START Material supplied
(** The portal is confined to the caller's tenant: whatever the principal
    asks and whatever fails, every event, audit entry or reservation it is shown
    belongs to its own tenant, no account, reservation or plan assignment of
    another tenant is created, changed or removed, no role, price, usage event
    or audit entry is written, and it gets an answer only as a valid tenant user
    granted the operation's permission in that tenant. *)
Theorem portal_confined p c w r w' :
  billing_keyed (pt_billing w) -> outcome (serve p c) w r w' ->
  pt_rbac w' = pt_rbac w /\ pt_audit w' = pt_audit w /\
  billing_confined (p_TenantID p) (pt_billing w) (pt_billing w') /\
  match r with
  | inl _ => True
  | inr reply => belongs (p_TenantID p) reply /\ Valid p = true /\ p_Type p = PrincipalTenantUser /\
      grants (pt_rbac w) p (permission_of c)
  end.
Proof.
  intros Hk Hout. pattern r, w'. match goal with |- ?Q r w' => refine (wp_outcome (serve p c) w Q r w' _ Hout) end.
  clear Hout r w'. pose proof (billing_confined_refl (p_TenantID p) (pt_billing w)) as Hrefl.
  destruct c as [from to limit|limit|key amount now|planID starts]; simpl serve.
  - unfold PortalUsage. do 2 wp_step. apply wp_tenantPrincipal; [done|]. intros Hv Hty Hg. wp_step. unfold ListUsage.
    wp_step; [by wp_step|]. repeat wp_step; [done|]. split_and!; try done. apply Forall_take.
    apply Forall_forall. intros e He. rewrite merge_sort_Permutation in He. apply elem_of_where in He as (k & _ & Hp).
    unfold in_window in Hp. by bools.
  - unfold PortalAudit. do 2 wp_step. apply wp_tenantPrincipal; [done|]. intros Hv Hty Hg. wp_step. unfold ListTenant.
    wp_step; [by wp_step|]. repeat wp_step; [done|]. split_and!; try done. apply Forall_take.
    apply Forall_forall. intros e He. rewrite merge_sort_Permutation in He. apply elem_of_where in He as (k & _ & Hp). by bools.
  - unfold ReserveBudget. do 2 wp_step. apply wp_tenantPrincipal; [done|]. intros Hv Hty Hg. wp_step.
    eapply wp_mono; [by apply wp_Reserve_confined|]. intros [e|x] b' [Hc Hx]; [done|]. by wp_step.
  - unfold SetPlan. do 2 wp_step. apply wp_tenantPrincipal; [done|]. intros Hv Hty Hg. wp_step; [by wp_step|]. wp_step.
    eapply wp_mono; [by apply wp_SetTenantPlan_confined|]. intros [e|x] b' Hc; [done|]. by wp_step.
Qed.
END Material supplied
START Material supplied
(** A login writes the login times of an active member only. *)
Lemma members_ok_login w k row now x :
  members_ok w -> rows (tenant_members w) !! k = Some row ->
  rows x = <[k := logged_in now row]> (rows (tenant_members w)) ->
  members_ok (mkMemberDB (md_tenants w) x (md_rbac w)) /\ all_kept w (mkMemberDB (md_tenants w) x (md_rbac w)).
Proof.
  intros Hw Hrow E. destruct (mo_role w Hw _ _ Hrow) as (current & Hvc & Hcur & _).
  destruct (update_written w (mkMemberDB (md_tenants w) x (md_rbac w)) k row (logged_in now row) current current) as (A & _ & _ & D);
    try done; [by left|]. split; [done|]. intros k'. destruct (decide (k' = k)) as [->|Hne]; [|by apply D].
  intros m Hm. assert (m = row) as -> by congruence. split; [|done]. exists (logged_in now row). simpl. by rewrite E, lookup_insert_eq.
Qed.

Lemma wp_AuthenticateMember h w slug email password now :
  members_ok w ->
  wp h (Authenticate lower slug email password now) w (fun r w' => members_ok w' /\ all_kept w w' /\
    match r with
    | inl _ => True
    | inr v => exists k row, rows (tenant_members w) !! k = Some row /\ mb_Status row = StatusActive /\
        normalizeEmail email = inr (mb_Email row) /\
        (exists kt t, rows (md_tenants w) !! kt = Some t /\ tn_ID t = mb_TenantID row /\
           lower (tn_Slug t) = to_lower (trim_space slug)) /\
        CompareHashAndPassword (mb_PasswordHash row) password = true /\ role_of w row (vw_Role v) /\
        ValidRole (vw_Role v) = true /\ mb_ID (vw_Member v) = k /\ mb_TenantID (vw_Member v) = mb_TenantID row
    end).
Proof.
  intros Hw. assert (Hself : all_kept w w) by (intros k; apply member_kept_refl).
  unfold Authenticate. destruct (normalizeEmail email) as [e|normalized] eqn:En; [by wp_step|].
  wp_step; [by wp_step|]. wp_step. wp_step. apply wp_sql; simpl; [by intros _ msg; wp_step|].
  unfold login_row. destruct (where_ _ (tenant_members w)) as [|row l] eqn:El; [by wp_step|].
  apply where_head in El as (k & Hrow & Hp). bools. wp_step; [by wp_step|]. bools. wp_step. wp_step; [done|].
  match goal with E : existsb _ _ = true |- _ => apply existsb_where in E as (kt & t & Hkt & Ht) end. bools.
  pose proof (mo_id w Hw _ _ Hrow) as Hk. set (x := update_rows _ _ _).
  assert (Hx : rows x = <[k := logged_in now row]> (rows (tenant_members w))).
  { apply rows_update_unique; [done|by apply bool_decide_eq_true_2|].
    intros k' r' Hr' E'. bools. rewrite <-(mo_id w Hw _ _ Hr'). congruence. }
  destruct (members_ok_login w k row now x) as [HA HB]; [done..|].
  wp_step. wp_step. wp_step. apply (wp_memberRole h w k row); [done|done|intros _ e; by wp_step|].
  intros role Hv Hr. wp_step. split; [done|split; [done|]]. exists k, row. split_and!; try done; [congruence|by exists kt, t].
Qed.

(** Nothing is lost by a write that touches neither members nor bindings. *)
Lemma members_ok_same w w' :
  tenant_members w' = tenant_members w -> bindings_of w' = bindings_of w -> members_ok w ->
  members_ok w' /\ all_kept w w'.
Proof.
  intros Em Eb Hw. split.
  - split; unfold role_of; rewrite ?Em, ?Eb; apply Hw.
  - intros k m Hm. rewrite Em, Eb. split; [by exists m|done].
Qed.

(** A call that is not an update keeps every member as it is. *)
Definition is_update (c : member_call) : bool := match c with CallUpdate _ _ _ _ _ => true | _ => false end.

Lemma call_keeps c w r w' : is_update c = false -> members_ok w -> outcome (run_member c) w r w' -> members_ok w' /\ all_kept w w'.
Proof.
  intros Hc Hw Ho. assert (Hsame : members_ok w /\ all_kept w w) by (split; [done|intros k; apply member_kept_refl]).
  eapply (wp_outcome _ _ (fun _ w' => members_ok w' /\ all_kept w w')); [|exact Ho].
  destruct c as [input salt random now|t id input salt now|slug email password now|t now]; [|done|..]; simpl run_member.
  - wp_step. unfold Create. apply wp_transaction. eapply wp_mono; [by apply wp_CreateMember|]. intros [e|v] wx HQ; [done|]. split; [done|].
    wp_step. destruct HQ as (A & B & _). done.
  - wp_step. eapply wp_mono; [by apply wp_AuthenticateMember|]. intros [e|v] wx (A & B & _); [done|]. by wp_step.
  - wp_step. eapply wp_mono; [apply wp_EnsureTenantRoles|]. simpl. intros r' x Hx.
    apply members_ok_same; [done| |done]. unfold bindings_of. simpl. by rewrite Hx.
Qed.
END Material supplied
Problem to work on
Find the lines of the material that hold the word "password" and report their count alone.

Answer for this exercise
4